Weltmeisterschaften – Eindrücke

Von Gerald Baum


Ich habe lange überlegt, wie ich die Zeilen als Amateurschiedsrichter verfasse, ohne die Aspekte Mitleid und Mitgefühl zu verwenden. Ich habe mich freiwillig als ehrenamtlicher Verbandsschiedsrichter für die zweiten Weltmeisterschaften der Parkinson-Erkrankten in Berlin in diesem Jahr gemeldet.

2019 fanden die ersten Welttitelkämpfe in New York statt. Mit rund 160 Aktiven aus 27
Nationen übertraf dieses Event bei weitem, das von New York, wo 60 Aktive antraten. Ich
war neugierig und zugleich unwahrscheinlich aufgeregt, die großartige Sportarena des
Horst-Korber-Sportzentrums Berlin zu betreten, die mir neu war. Wir waren an diesem Tag, zusammen mit dem Oberschiedsrichter des Turnieres, Thomas Schwark, acht
Schiedsrichter des TTVB, die diese großartige Veranstaltung unterstützen wollten.
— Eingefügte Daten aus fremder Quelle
(** The arms of the [match], in order. *)
Definition kernel_ops : list (string * result Fault f64) := [
  ("add", binary "add" f64_add);
  ("subtract", binary "subtract" f64_sub);
  ("multiply", binary "multiply" f64_mul);
  ("divide", op_divide);
  ("power", op_power);
  ("absolute", unary "absolute" f64_abs);
  ("abs", unary "absolute" f64_abs);
  ("ln", unary "ln" f64_ln);
  ("log", op_log);
  ("exp", unary "exp" f64_exp);
  ("eq", compare "eq" near);
  ("neq", compare "neq" (λ x y, f64_leb f64_1e9inv (f64_abs (f64_sub x y))));
  ("lt", compare "lt" f64_ltb);
  ("lte", compare "lte" f64_leb);
  ("gt", compare "gt" (λ x y, f64_ltb y x));
  ("gte", compare "gte" (λ x y, f64_leb y x));
  ("and", compare "and" (λ x y, truthy x && truthy y));
  ("or", compare "or" (λ x y, truthy x || truthy y));
  ("not", unary "not" (λ x, f64_of_bool (f64_eqb x f64_zero)));
  ("max", binary "max" f64_max);
  ("min", binary "min" f64_min);
  ("clip", op_clip);
  ("linear_scale_range", op_linear_scale_range);
  ("mod", binary "mod" mod_f64);
  ("sgn", unary "sgn" f64_signum);
  ("sign", unary "sgn" f64_signum);
  ("floor", unary "floor" f64_floor);
  ("ceil", unary "ceil" f64_ceil);
  ("int", unary "int" f64_trunc);
  ("round", op_round);
  ("sqrt", unary "sqrt" f64_sqrt);
  ("normalized_difference", op_normalized_difference);
  ("between", op_between);
  ("cos", unary "cos" f64_cos);
  ("sin", unary "sin" f64_sin);
  ("tan", unary "tan" f64_tan);
  ("arccos", unary "arccos" f64_acos);
  ("arcsin", unary "arcsin" f64_asin);
  ("arctan", unary "arctan" f64_atan);
  ("arctan2", op_arctan2)].

Definition apply_pure_numeric_op (process_id : string) : result Fault f64 :=
  match assoc_get process_id kernel_ops with
  | Some r => r
  | None => Err (invalid ("apply: unsupported sub-process `" +:+ process_id +:+ "`"))
  end.
End kernel.

(** ** Evaluating a callback *)

Section callback.
Context `{Libm} (to_text : Value → string).   (* serde_json's printer *)
Context (pg : list (string * Value)).

Fixpoint resolve_arg_value (x : f64) (v : Value) : Prog Fault f64 ArgVal :=
  match v with
  | Number _ => mret (Num (default f64_zero (as_f64 v)))
  | Object obj =>
      match assoc_get "from_parameter" obj ≫= as_str with
      | Some _ => mret (Num x)
      | None =>
          match assoc_get "from_node" obj with
          | Some (JString target) => val ← ask target; mret (Num val)
          | _ => fail (invalid ("apply: unsupported argument shape: " +:+ to_text v))
          end
      end
  | Array arr =>
      out ← (fix go (arr : list Value) : Prog Fault f64 (list f64) :=
               match arr with
               | [] => mret []
               | elem :: arr' =>
                   r ← resolve_arg_value x elem;
                   match r with
                   | Num n => rest ← go arr'; mret (n :: rest)
                   | Arr _ =>
                       fail (invalid "apply: nested arrays not supported in sub-graph arguments")
                   end
               end) arr;
      mret (Arr out)
  | Null => fail (invalid "apply: null argument value")
  | _ => fail (invalid ("apply: unsupported argument value: " +:+ to_text v))
  end.

Fixpoint resolve_arguments (x : f64) (args_obj : list (string * Value))
    (resolved : gmap string ArgVal) : Prog Fault f64 (gmap string ArgVal) :=
  match args_obj with
  | [] => mret resolved
  | (k, v) :: args_obj' =>
      r ← resolve_arg_value x v; resolve_arguments x args_obj' (<[k := r]> resolved)
  end.

(** The part of [eval_node_inline] between the two stack operations. *)
Definition node_body (x : f64) (id : string) : Prog Fault f64 f64 :=
  node ← lift (ok_or (assoc_get id pg)
    (invalid ("apply: unknown node reference `" +:+ id +:+ "`")));
  pid ← lift (ok_or (jget "process_id" node ≫= as_str)
    (invalid ("apply: node `" +:+ id +:+ "` has no process_id")));
  args_obj ← lift (ok_or (jget "arguments" node ≫= as_object)
    (invalid ("apply: node `" +:+ id +:+ "` has no arguments object")));
  resolved ← resolve_arguments x args_obj ∅;
  lift (apply_pure_numeric_op resolved pid).

Definition cycle_error (id : string) : Fault :=
  invalid ("apply: cycle detected at node `" +:+ id +:+ "`").

(** [None] is out of fuel, which [apply_callback_semantics] excludes. *)
Definition eval_node_inline (x : f64) (id : string) : option (result Fault f64) :=
  match eval_node (node_body x) cycle_error (length pg + 2) id Frame_new with
  | Some (r, _) => Some r
  | None => None
  end.
End callback.

Definition eval_apply_subgraph `{Libm} (to_text : Value → string) (sub_pg : Value) (x : f64)
    : option (result Fault f64) :=
  match as_object sub_pg with
  | None => Some (Err (invalid "apply: process_graph must be an object"))
  | Some [] => Some (Err (invalid "apply: process_graph is empty"))
  | Some pg =>
      match find_unique_result_node pg "apply" with
      | Err e => Some (Err (Error e))
      | Ok (result_id, _) => eval_node_inline to_text pg x result_id
      end
  end.

(** ** The worker *)

Definition SENTINEL_NDVI_NA : f32 := Eval vm_compute in f32_of_Z (-9999).

Section worker.
Context `{Libm} (to_text : Value → string) (sub_pg : Value) (w_scale w_offset : f64).

(** One pixel; [None] is a panic. *)
Definition apply_pixel (v : f32) : option f32 :=
  if negb (is_finite v) || f64_eqb v SENTINEL_NDVI_NA then Some SENTINEL_NDVI_NA
  else
    let scaled := f64_add (f64_mul (f64_of_f32 v) w_scale) w_offset in
    match eval_apply_subgraph to_text sub_pg scaled with
    | Some (Ok n) => Some (if is_finite n then f32_of_f64 n else SENTINEL_NDVI_NA)
    | Some (Err (Error _)) => Some SENTINEL_NDVI_NA
    | Some (Err Panic) | None => None
    end.

(** A block of one layer, row by row. *)
Definition apply_worker (block : list (list f32)) : option (list (list f32)) :=
  mapM (mapM apply_pixel) block.
End worker.
Lemma f32_sort_spec l : Forall (λ v, is_finite v = true) l →
  Permutation (f32_sort l) l ∧ StronglySorted (λ a b, f64_leb a b = true) (f32_sort l).
Proof.
  intros Hl. split; [apply sort_by_perm|].
  assert (Forall (λ v, is_nan v = false) l) as Hn
    by (eapply Forall_impl; [exact Hl|]; intros v; apply finite_not_nan).
  pose proof (sort_by_ordered (sort_le true) (λ v, is_nan v = false) (sort_le_total true)
    (sort_le_trans true) l Hn) as Hs. fold (f32_sort l) in Hs.
  assert (Forall (λ v, is_nan v = false) (f32_sort l)) as Hn'
    by (unfold f32_sort; by rewrite sort_by_perm).
  clear -Hs Hn'. induction Hs as [|a s Hs IH Ha]; [constructor|].
  apply Forall_cons in Hn' as [Hna Hns]. constructor; [by apply IH|].
  rewrite Forall_forall in *. intros b Hb. rewrite f64_leb_sort_le; [by apply Ha|done|by apply Hns].
Qed.

Section total.
Context `{Libm32}.

Lemma apply_reducer_total stack r : stack ≠ [] → is_Some (apply_reducer stack r).
Proof.
  intros Hne. assert (0 < length stack)%nat as Hl by (destruct stack; [done|simpl; lia]).
  destruct r; unfold apply_reducer; cbv zeta; try by eexists.
  - assert (length (f32_sort stack) = length stack) as Hs
      by apply Permutation_length, sort_by_perm.
    revert Hs. generalize (f32_sort stack). intros s Hs.
    assert (length s / 2 < length s)%nat by (apply Nat.div_lt; lia).
    case_bool_decide as Ho; [by apply lookup_lt_is_Some|].
    rewrite bool_decide_eq_false_2 by lia.
    destruct (lookup_lt_is_Some_2 s (length s / 2 - 1)) as [a ->]; [lia|].
    destruct (lookup_lt_is_Some_2 s (length s / 2)) as [b ->]; [lia|]. by eexists.
  - apply lookup_lt_is_Some. lia.
  - by apply last_is_Some.
Qed.

(** ** The fast path *)

Lemma fast_path_graph v r id node : parse_reducer_subgraph v = Ok (Builtin r) →
  jget "process_graph" v = Some (Object [(id, node)]) →
  is_result_node node = true ∧ ∃ pid, jget "process_id" node ≫= as_str = Some pid ∧
    from_process_id pid = Some r.
Proof.
  unfold parse_reducer_subgraph, require_subgraph. intros Hp Hg. revert Hp. rewrite Hg.
  unfold mbind, result_bind, find_unique_result_node, find_result. simpl.
  destruct (is_result_node node); [|done]. simpl. unfold result_process_id.
  destruct (jget "process_id" node ≫= as_str) as [pid|] eqn:E; simpl; [|done].
  destruct (from_process_id pid) as [r'|] eqn:Ef; simpl.
  - intros [= ->]. split; [done|]. by exists pid.
  - by destruct (negb _).
Qed.
(** What every decoded cube satisfies. *)
Record cube_wf (c : DataCube) : Prop := {
  wf_bands : bt_wf (bands c);
  wf_scales : bt_wf (band_scales c);
  wf_scales_finite : Forall (λ e, finite_pair e.2) (band_scales c);
  wf_bbox : ∀ l, bbox c = Some l → Forall (λ x, is_finite x = true) l;
  wf_replacement : ∀ n, replacement c = Some n → n < 2 ^ 63;
  wf_extras : bt_wf (extras c);
  wf_extras_keys : Forall (λ e, e.1 ∉ field_names) (extras c) }.

(** The numbers serde_json holds: a negative integer is negative, and every
    number is finite as a double. *)
Fixpoint numbers_ok (v : Value) : bool :=
  match v with
  | Number n =>
      (match n with NegInt z => z <? 0 | _ => true end)
      && match as_f64 v with Some x => is_finite x | None => false end
  | Array l => forallb numbers_ok l
  | Object m => forallb (λ e, numbers_ok e.2) m
  | _ => true
  end.

Lemma numbers_ok_jget k v x : numbers_ok v = true → jget k v = Some x → numbers_ok x = true.
Proof.
  unfold jget. destruct v as [| | | | |m]; try done. simpl. intros Hm Hx.
  apply assoc_get_In in Hx. rewrite forallb_forall in Hm.
  apply (Hm (k, x)). by apply list_elem_of_In.
Qed.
Neu war für mich (für uns), die mehrfachen Einmarsche der Aktiven, die doch etwas hektisch und unkonventionell abliefen. Dies hatte den Hintergrund, dass die ITTF den Plan hat, die noch junge Parkinson-Familie in den Kreis der ständig stattfindenden Wettkämpfe zu integrieren. Und deshalb sind bestimmte Rituale und Bewegungsabläufe vorgegeben. Die Parkinson-Aktiven werden entsprechend Ihres Erkrankungszustandes in drei Klassen unterteilt. Wissenschaftliche Studien belegen die heilsame Wirkung der Sportart Tischtennis auf die Koordinierungs- und Konzentrationsfähigkeiten der Erkrankten. Keinesfalls kann Tischtennis heilen, aber belegt ist die doch unterstützende Wirkung.
Ich wurde einer Gruppe zugelost und hatte Glück, denn ich hatte sowohl den Weltmeister, als auch den Vizeweltmeister der Klasse 1, die Sportfreunde Holger Teppe (GER) und Lars Bo Kaspersen (DEN) in meiner Gruppe. Was diese beiden Sportfreunde ablieferten war ein Feuerwerk des Tischtennissportes. Ich dachte, ich hätte gerade das Endspiel gesehen, aber es war „nur“ ein Gruppenspiel, was der Deutsche knapp mit 3:2 für sich entschied.

Auch der US-Amerikaner in meiner Gruppe, Scott Owen Stielstra, beeindruckte mich mit seiner Freundlichkeit: “Yes, Sir.“ “Thank you, Sir.“ “Sorry, Sir.“ u.s.w. Überhaupt, diese unglaubliche Fairness, Freundschaft und Freundlichkeit untereinander ging uns Schiedsrichter an die Herzen und unter die Haut. Niemals gab es Streitigkeiten, ein böses Wort oder Uneinigkeit, im Gegenteil: Verständnis für den Gegenüber und anerkennende Gesten für gute Bälle waren an der Tagesordnung. In drei Tagen gab es keine einzige  gelbe, geschweige denn gelb-rote Karte. Das sagt wohl alles über den Sportsgeist aller Aktiven aus! Die Anteilnahme des Einzelnen für den Gegenüber und die Fairness untereinander (falsche Aufschläge und Kantenbälle wurden ohne Umschweife zugegeben) waren für uns Schiedsrichter  beeindruckend.

Am Ende de s Tages waren wir Schiedsrichter uns einig, sollte das Turnier wieder oder in ähnlicher Form in Deutschland stattfinden, würden wir uns sehr gerne am reibungslosen Ablauf des Turnieres wieder beteiligen. Der eine oder andere Schieri konnte eine Träne der Bewunderung und der Hochachtung dieser Sportler nicht verdrücken.
Wir waren stolz, Teil dieser Mission zu sein!